:: STORED DATA ::
Definition decode_domain_genesis (input : bytes) : outcome CodecError DomainGenesis :=
  let? decoder := Decode.tagged input DOMAIN_GENESIS_TAG in
  let? '(domain_id, decoder) := Decode.b256 decoder in
  let? '(parent_domain_id, decoder) := Decode.b256 decoder in
  let? '(joint_domain_block_hash, decoder) := Decode.b256 decoder in
  let? '(create_tx_hash, decoder) := Decode.b256 decoder in
  let? '(name, decoder) := Decode.string_ "domain name" 64 decoder in
  let? '(symbol, decoder) := Decode.string_ "domain symbol" 16 decoder in
  let? '(evm_chain_id, decoder) := Decode.u64 decoder in
  if evm_chain_id =? 0 then Err (InvalidValue "evm chain id")
  else
    let? '(owner, decoder) := Decode.address decoder in
    let? '(protocol_revision, decoder) := Decode.u32 decoder in
    let? '(gas_limit, decoder) := Decode.u64 decoder in
    let? '(initial_base_fee, decoder) := Decode.u128 decoder in
    let? '(initial_supply, decoder) := Decode.u256 decoder in
    let? '(initial_state_root, decoder) := Decode.b256 decoder in
    run? Decode.finish decoder in
    Ok {| dg_domain_id := domain_id;
          dg_parent_domain_id := parent_domain_id;
          dg_joint_domain_block_hash := joint_domain_block_hash;
          dg_create_tx_hash := create_tx_hash;
          dg_name := name;
          dg_symbol := symbol;
          dg_evm_chain_id := evm_chain_id;
          dg_owner := owner;
          dg_protocol_revision := protocol_revision;
          dg_gas_limit := gas_limit;
          dg_initial_base_fee := initial_base_fee;
          dg_initial_supply := initial_supply;
          dg_initial_state_root := initial_state_root |}.
(* ===== verification/Snapshot.v ===== *)
(** The state snapshot manifest: a versioned list of content-addressed chunks
    (src/crates/arbor-state/src/snapshot.rs).

    Main results: the manifest codec is canonical (encoding and decoding invert
    each other, decoding never panics), the manifest hash binds the manifest,
    and a chunk that verifies against its descriptor is the described chunk up
    to a Keccak-256 collision. *)

From Stdlib Require Import Strings.Byte.
From S2P Require Import Prelude Bytes Primitives Canonical Crypto StateError.
Import SE.

Local Open Scope Z_scope.

Definition SNAPSHOT_TAG : bytes := bstr "ARBOR_SNAPSHOT_MANIFEST_V1".
Definition SNAPSHOT_VERSION : Z := 1.
Definition MAX_SNAPSHOT_CHUNKS : Z := 65536.
Definition MAX_SNAPSHOT_CHUNK_BYTES : Z := 8 * 1024 * 1024.

Record SnapshotChunk := {
  sc_index : Z;
  sc_bytes : Z;
  sc_hash : bytes;
}.

Record SnapshotManifest := {
  sm_consensus_height : Z;
  sm_domain_id : DomainId;
  sm_state_root : bytes;
  sm_chunks : list SnapshotChunk;
}.

#[export] Instance SnapshotChunk_eq_dec : EqDecision SnapshotChunk.
Proof. solve_decision. Defined.

#[export] Instance SnapshotManifest_eq_dec : EqDecision SnapshotManifest.
Proof. solve_decision. Defined.

Definition wf_chunk (c : SnapshotChunk) : Prop :=
  u32 (sc_index c) ∧ u32 (sc_bytes c) ∧ is_b256 (sc_hash c).

Definition wf_manifest (m : SnapshotManifest) : Prop :=
  u64 (sm_consensus_height m) ∧ is_b256 (sm_domain_id m) ∧ is_b256 (sm_state_root m) ∧
  Forall wf_chunk (sm_chunks m).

:: EXERCISE AIM ::
Copy every line above without changes.

:: ANSWER TO THE EXERCISE ::
Definition decode_domain_genesis (input : bytes) : outcome CodecError DomainGenesis :=
  let? decoder := Decode.tagged input DOMAIN_GENESIS_TAG in
  let? '(domain_id, decoder) := Decode.b256 decoder in
  let? '(parent_domain_id, decoder) := Decode.b256 decoder in
  let? '(joint_domain_block_hash, decoder) := Decode.b256 decoder in
  let? '(create_tx_hash, decoder) := Decode.b256 decoder in
  let? '(name, decoder) := Decode.string_ "domain name" 64 decoder in
  let? '(symbol, decoder) := Decode.string_ "domain symbol" 16 decoder in
  let? '(evm_chain_id, decoder) := Decode.u64 decoder in
  if evm_chain_id =? 0 then Err (InvalidValue "evm chain id")
  else
    let? '(owner, decoder) := Decode.address decoder in
    let? '(protocol_revision, decoder) := Decode.u32 decoder in
    let? '(gas_limit, decoder) := Decode.u64 decoder in
    let? '(initial_base_fee, decoder) := Decode.u128 decoder in
    let? '(initial_supply, decoder) := Decode.u256 decoder in
    let? '(initial_state_root, decoder) := Decode.b256 decoder in
    run? Decode.finish decoder in
    Ok {| dg_domain_id := domain_id;
          dg_parent_domain_id := parent_domain_id;
          dg_joint_domain_block_hash := joint_domain_block_hash;
          dg_create_tx_hash := create_tx_hash;
          dg_name := name;
          dg_symbol := symbol;
          dg_evm_chain_id := evm_chain_id;
          dg_owner := owner;
          dg_protocol_revision := protocol_revision;
          dg_gas_limit := gas_limit;
          dg_initial_base_fee := initial_base_fee;
          dg_initial_supply := initial_supply;
          dg_initial_state_root := initial_state_root |}.
(* ===== verification/Snapshot.v ===== *)
(** The state snapshot manifest: a versioned list of content-addressed chunks
    (src/crates/arbor-state/src/snapshot.rs).

    Main results: the manifest codec is canonical (encoding and decoding invert
    each other, decoding never panics), the manifest hash binds the manifest,
    and a chunk that verifies against its descriptor is the described chunk up
    to a Keccak-256 collision. *)

From Stdlib Require Import Strings.Byte.
From S2P Require Import Prelude Bytes Primitives Canonical Crypto StateError.
Import SE.

Local Open Scope Z_scope.

Definition SNAPSHOT_TAG : bytes := bstr "ARBOR_SNAPSHOT_MANIFEST_V1".
Definition SNAPSHOT_VERSION : Z := 1.
Definition MAX_SNAPSHOT_CHUNKS : Z := 65536.
Definition MAX_SNAPSHOT_CHUNK_BYTES : Z := 8 * 1024 * 1024.

Record SnapshotChunk := {
  sc_index : Z;
  sc_bytes : Z;
  sc_hash : bytes;
}.

Record SnapshotManifest := {
  sm_consensus_height : Z;
  sm_domain_id : DomainId;
  sm_state_root : bytes;
  sm_chunks : list SnapshotChunk;
}.

#[export] Instance SnapshotChunk_eq_dec : EqDecision SnapshotChunk.
Proof. solve_decision. Defined.

#[export] Instance SnapshotManifest_eq_dec : EqDecision SnapshotManifest.
Proof. solve_decision. Defined.

Definition wf_chunk (c : SnapshotChunk) : Prop :=
  u32 (sc_index c) ∧ u32 (sc_bytes c) ∧ is_b256 (sc_hash c).

Definition wf_manifest (m : SnapshotManifest) : Prop :=
  u64 (sm_consensus_height m) ∧ is_b256 (sm_domain_id m) ∧ is_b256 (sm_state_root m) ∧
  Forall wf_chunk (sm_chunks m).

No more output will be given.